| What to produce |
Begin at the line below that has "constructor; rewrite ?T, ?U, ?S1, ?S2;" and stop after the line that has "db_wf (db w) -> db_wf (db (send_message". Please restate only those lines, word for word.

Items from a data source
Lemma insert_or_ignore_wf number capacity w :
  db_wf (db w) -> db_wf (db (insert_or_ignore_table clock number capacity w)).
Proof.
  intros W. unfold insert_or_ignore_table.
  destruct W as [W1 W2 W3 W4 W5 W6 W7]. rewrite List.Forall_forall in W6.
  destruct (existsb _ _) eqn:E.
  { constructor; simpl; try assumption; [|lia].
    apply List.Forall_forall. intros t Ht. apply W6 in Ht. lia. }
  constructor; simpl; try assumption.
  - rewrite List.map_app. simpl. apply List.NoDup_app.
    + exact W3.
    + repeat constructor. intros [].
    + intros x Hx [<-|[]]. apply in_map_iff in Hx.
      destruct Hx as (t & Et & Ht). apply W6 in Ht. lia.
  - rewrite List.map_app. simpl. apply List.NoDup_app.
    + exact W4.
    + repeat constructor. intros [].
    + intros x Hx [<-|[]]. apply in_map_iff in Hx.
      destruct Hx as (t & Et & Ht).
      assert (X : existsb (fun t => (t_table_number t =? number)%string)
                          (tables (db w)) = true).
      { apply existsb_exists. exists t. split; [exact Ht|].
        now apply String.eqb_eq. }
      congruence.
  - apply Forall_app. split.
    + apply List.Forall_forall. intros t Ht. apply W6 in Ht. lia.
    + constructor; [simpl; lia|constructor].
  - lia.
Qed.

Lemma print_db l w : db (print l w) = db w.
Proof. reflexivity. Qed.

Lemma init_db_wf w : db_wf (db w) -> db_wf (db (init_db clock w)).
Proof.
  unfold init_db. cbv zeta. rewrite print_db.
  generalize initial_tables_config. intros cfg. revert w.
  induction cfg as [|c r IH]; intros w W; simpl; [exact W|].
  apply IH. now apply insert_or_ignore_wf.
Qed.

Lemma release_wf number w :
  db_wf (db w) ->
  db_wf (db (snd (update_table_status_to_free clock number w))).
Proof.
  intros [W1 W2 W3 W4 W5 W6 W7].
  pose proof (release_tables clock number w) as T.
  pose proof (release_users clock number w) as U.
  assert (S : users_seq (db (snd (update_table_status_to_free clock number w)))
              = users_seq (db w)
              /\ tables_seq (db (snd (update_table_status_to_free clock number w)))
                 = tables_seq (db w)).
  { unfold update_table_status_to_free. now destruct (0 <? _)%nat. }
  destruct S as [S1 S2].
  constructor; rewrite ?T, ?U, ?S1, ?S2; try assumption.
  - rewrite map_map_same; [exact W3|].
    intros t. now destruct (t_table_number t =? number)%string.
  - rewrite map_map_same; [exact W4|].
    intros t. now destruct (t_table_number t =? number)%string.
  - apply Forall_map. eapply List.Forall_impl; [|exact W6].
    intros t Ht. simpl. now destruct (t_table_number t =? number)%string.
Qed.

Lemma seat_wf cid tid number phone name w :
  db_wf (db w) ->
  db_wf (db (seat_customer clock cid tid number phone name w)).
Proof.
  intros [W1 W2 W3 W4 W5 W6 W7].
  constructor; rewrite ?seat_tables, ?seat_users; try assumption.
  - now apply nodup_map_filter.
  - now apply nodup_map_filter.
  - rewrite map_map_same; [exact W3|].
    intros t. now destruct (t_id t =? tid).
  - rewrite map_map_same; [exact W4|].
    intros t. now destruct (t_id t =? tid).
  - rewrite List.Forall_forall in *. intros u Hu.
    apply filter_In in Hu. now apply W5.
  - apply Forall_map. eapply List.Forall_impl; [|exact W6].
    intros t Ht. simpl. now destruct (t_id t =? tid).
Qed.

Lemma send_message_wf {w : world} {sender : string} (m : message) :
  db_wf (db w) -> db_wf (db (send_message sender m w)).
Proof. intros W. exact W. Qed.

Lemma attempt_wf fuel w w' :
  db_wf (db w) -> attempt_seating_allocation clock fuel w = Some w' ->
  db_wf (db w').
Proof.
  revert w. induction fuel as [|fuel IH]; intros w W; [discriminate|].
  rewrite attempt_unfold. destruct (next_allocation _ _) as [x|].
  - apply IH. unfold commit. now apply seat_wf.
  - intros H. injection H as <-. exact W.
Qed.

* * *

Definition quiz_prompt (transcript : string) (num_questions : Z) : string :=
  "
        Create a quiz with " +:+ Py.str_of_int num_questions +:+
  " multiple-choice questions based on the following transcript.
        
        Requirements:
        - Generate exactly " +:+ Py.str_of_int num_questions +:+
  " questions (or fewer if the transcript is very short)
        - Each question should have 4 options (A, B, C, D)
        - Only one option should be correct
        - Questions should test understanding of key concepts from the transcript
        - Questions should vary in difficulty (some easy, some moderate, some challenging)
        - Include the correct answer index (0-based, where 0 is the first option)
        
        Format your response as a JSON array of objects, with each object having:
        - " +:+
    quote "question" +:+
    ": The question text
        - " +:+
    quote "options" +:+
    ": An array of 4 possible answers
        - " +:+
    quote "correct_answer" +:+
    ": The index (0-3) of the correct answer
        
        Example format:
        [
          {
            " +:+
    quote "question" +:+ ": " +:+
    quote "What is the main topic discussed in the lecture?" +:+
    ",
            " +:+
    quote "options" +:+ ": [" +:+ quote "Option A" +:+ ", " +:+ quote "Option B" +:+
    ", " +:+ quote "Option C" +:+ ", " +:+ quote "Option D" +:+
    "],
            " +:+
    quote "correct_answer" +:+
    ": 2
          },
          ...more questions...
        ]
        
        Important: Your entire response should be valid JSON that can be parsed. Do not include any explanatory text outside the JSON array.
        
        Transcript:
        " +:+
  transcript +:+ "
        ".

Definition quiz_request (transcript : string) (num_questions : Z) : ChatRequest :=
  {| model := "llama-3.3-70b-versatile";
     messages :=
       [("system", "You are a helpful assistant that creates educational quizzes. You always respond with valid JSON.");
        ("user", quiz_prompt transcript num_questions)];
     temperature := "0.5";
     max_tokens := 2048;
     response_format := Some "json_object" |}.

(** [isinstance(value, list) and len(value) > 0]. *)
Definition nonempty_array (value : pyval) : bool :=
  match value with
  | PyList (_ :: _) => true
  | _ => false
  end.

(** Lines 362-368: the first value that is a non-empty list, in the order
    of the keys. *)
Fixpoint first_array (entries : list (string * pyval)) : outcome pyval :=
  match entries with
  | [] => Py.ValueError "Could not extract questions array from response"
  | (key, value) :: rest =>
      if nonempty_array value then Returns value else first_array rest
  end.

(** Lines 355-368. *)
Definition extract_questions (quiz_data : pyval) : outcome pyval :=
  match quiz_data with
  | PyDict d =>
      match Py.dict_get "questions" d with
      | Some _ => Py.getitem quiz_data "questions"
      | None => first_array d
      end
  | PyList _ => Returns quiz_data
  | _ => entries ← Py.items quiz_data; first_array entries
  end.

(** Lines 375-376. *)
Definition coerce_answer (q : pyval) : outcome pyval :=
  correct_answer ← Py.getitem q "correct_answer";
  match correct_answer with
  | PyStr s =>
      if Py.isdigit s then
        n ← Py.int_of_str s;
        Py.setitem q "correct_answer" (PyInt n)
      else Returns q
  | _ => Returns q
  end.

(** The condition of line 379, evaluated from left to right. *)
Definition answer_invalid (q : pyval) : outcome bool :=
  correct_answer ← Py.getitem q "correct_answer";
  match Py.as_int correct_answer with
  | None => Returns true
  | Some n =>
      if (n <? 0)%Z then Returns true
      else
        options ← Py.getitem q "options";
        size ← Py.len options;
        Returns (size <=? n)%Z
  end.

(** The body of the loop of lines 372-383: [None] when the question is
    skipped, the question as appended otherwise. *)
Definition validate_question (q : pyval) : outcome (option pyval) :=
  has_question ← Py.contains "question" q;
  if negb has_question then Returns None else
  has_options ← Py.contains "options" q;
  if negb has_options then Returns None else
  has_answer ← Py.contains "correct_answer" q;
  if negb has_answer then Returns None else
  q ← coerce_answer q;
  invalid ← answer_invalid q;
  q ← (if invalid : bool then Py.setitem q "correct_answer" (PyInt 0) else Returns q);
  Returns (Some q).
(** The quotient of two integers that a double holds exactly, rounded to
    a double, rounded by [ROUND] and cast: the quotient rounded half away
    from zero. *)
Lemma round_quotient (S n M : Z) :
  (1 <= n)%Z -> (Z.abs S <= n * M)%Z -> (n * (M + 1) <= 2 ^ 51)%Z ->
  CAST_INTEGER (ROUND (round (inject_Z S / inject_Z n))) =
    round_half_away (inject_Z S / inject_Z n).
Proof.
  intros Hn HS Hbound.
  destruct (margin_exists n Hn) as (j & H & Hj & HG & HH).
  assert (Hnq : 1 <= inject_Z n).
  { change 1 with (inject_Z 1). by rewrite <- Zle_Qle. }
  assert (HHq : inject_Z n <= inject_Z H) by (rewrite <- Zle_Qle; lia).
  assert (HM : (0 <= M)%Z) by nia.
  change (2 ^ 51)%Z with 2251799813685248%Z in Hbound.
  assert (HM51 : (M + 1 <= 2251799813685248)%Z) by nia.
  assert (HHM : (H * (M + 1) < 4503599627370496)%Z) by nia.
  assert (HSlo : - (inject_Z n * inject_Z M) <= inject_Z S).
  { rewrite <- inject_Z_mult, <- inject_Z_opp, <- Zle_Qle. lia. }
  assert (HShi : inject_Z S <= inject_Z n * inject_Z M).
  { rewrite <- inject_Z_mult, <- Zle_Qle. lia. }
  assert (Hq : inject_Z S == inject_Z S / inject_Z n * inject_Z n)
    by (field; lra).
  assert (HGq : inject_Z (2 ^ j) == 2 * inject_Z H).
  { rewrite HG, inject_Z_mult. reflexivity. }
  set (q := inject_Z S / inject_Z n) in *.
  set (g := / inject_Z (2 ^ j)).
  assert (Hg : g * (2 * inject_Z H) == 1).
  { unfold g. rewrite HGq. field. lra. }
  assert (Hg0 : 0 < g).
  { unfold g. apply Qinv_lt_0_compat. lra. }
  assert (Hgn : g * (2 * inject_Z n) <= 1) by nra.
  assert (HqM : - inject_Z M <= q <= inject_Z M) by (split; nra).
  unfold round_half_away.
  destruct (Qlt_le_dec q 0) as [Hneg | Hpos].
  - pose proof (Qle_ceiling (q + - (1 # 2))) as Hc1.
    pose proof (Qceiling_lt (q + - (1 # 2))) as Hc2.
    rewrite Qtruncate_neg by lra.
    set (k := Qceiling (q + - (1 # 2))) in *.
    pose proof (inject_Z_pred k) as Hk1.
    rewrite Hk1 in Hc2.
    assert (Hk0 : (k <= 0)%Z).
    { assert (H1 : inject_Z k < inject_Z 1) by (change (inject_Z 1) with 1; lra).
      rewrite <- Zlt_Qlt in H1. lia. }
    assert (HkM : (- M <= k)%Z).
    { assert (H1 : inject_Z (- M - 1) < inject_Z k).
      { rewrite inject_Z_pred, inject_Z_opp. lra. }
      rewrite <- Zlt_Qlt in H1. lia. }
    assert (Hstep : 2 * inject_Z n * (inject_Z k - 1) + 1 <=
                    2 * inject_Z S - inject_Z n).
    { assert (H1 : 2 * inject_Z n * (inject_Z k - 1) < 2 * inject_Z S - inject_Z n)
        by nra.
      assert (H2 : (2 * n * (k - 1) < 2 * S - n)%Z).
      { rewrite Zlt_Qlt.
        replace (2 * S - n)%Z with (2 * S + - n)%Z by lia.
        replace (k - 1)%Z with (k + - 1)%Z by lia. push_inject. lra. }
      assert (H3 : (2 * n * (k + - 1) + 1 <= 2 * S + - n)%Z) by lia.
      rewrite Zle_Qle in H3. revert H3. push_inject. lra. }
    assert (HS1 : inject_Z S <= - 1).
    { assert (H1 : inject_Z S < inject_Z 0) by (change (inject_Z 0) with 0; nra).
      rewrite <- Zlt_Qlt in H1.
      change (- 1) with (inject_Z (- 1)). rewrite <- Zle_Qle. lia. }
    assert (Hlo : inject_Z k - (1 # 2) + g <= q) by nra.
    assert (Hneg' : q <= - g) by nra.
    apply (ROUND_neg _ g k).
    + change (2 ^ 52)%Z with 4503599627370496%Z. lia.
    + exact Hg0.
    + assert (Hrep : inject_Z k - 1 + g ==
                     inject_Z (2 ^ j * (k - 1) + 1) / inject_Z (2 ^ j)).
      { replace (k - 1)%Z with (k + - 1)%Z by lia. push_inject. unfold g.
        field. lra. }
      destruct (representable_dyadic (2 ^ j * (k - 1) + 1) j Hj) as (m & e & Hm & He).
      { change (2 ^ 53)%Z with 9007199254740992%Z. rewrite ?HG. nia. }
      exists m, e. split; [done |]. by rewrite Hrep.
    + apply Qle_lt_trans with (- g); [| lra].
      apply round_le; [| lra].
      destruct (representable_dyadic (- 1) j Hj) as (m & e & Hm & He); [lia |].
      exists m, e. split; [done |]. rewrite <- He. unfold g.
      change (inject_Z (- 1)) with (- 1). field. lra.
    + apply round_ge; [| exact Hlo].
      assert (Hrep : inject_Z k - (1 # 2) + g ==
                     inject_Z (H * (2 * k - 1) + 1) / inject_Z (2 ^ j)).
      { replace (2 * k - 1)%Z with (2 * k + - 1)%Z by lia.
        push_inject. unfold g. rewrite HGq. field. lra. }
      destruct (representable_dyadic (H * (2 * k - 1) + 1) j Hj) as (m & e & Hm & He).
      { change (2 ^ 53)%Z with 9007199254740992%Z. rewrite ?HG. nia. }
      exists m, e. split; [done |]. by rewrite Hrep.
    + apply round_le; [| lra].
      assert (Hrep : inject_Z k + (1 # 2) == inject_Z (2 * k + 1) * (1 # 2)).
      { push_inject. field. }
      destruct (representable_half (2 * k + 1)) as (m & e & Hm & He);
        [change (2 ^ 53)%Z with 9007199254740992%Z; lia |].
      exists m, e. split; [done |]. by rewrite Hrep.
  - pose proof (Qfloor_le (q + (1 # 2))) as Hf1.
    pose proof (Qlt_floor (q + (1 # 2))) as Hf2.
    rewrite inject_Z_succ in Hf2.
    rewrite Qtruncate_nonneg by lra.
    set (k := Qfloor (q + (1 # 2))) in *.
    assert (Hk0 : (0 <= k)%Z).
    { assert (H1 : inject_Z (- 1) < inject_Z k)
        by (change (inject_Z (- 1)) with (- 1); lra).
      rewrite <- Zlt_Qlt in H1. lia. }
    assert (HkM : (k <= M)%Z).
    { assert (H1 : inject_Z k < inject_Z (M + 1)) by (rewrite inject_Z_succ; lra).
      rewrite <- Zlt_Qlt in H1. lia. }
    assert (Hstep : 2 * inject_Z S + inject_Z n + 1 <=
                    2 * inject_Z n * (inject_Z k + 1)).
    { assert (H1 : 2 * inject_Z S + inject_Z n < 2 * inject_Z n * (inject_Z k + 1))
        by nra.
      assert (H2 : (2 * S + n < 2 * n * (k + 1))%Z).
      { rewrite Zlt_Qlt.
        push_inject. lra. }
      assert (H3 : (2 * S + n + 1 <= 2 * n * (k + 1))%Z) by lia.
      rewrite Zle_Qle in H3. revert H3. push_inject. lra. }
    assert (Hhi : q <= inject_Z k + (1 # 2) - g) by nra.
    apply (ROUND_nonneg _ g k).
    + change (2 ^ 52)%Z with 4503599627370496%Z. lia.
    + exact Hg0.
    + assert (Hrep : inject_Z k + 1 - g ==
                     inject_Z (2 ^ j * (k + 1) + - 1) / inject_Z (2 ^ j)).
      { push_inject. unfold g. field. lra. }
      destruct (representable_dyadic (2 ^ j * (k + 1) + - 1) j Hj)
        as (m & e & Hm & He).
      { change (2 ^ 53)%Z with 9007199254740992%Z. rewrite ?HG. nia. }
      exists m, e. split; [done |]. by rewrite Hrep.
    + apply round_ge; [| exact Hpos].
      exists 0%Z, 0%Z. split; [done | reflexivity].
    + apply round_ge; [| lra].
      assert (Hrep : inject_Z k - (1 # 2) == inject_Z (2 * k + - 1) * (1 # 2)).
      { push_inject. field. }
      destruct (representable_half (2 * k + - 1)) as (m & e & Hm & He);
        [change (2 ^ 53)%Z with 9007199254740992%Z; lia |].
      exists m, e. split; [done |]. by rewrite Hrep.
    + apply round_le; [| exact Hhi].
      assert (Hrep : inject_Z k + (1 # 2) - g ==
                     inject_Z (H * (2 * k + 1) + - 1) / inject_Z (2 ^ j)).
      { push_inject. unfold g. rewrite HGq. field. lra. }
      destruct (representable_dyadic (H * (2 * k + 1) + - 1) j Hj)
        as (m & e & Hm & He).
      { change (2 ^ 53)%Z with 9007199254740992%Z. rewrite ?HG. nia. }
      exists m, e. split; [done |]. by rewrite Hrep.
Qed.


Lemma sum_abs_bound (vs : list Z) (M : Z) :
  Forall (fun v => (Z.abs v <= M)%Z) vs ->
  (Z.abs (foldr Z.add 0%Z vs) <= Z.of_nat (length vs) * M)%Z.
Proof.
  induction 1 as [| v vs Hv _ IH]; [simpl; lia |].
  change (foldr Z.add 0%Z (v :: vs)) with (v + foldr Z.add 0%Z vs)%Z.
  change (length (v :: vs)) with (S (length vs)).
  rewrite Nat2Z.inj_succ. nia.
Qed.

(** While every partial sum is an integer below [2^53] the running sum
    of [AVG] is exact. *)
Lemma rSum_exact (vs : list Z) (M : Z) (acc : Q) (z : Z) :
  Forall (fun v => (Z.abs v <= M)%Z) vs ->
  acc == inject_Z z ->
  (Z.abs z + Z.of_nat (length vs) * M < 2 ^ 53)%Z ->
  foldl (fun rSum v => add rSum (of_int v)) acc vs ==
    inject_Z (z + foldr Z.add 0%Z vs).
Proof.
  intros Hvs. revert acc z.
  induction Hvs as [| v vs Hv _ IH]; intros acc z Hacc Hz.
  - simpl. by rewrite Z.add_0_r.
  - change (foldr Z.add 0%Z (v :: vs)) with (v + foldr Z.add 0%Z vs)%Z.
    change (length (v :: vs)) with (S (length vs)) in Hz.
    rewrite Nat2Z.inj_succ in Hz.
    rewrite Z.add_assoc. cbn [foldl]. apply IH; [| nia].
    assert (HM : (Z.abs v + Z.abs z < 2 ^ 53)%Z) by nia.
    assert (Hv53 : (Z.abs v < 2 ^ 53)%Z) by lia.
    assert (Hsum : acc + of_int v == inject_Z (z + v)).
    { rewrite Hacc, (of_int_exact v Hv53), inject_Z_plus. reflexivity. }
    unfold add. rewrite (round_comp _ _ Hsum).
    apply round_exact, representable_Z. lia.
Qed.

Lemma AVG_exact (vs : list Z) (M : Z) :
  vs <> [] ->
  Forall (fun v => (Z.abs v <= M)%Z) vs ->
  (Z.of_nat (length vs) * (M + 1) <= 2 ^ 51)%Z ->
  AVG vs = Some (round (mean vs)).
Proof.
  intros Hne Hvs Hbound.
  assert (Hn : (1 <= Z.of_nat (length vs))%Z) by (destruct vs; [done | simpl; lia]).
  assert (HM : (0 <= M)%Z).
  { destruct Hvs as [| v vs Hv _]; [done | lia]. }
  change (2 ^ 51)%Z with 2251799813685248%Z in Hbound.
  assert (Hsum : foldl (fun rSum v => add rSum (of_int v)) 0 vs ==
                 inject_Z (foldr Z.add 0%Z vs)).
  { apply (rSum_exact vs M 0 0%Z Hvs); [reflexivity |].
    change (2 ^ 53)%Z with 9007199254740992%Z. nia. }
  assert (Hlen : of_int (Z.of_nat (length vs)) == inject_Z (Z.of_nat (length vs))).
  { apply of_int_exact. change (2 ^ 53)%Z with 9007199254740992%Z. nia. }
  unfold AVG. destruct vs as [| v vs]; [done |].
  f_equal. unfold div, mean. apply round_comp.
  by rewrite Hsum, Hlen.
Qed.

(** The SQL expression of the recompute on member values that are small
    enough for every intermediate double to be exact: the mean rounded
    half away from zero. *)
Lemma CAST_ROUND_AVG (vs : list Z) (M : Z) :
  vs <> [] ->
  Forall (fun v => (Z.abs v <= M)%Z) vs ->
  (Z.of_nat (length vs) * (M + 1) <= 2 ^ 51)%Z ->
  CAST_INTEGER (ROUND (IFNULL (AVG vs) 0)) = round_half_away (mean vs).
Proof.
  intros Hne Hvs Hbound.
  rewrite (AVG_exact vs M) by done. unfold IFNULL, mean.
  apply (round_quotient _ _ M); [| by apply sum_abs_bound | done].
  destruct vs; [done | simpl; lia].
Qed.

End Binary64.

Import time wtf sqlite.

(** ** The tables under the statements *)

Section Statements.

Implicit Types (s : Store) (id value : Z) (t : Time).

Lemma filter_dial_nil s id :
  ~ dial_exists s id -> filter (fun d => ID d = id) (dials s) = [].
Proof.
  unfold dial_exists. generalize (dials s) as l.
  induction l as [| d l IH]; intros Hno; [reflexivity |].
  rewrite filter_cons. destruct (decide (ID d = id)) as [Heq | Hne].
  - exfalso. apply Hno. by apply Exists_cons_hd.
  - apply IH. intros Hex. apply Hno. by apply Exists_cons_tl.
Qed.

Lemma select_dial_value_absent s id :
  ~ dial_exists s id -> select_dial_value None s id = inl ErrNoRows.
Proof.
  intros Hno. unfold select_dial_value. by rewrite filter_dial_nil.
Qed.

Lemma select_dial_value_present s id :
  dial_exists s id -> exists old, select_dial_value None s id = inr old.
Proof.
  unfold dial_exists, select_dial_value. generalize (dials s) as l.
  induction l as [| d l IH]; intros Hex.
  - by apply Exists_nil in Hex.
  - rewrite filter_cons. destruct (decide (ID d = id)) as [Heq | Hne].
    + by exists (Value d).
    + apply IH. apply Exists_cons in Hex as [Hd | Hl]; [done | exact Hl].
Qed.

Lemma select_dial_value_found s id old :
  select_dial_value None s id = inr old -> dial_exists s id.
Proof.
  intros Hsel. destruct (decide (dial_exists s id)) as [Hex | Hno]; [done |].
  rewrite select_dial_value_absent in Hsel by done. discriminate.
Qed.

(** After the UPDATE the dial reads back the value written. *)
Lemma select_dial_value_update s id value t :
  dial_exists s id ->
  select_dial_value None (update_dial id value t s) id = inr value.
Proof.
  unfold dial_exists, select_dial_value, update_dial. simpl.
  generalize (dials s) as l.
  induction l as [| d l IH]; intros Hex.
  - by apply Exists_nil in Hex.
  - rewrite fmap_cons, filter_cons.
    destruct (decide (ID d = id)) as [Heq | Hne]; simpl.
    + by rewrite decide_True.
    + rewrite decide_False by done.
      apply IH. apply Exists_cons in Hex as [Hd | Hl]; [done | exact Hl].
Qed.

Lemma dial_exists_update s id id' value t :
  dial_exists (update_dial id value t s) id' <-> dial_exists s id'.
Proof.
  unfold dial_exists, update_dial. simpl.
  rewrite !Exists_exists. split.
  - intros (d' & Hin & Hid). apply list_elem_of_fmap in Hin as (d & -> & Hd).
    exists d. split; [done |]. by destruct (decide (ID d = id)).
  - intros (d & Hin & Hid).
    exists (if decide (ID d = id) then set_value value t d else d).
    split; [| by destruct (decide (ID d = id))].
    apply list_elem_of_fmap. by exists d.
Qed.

| Result of this task |
  constructor; rewrite ?T, ?U, ?S1, ?S2; try assumption.
  - rewrite map_map_same; [exact W3|].
    intros t. now destruct (t_table_number t =? number)%string.
  - rewrite map_map_same; [exact W4|].
    intros t. now destruct (t_table_number t =? number)%string.
  - apply Forall_map. eapply List.Forall_impl; [|exact W6].
    intros t Ht. simpl. now destruct (t_table_number t =? number)%string.
Qed.

Lemma seat_wf cid tid number phone name w :
  db_wf (db w) ->
  db_wf (db (seat_customer clock cid tid number phone name w)).
Proof.
  intros [W1 W2 W3 W4 W5 W6 W7].
  constructor; rewrite ?seat_tables, ?seat_users; try assumption.
  - now apply nodup_map_filter.
  - now apply nodup_map_filter.
  - rewrite map_map_same; [exact W3|].
    intros t. now destruct (t_id t =? tid).
  - rewrite map_map_same; [exact W4|].
    intros t. now destruct (t_id t =? tid).
  - rewrite List.Forall_forall in *. intros u Hu.
    apply filter_In in Hu. now apply W5.
  - apply Forall_map. eapply List.Forall_impl; [|exact W6].
    intros t Ht. simpl. now destruct (t_id t =? tid).
Qed.

Lemma send_message_wf {w : world} {sender : string} (m : message) :
  db_wf (db w) -> db_wf (db (send_message sender m w)).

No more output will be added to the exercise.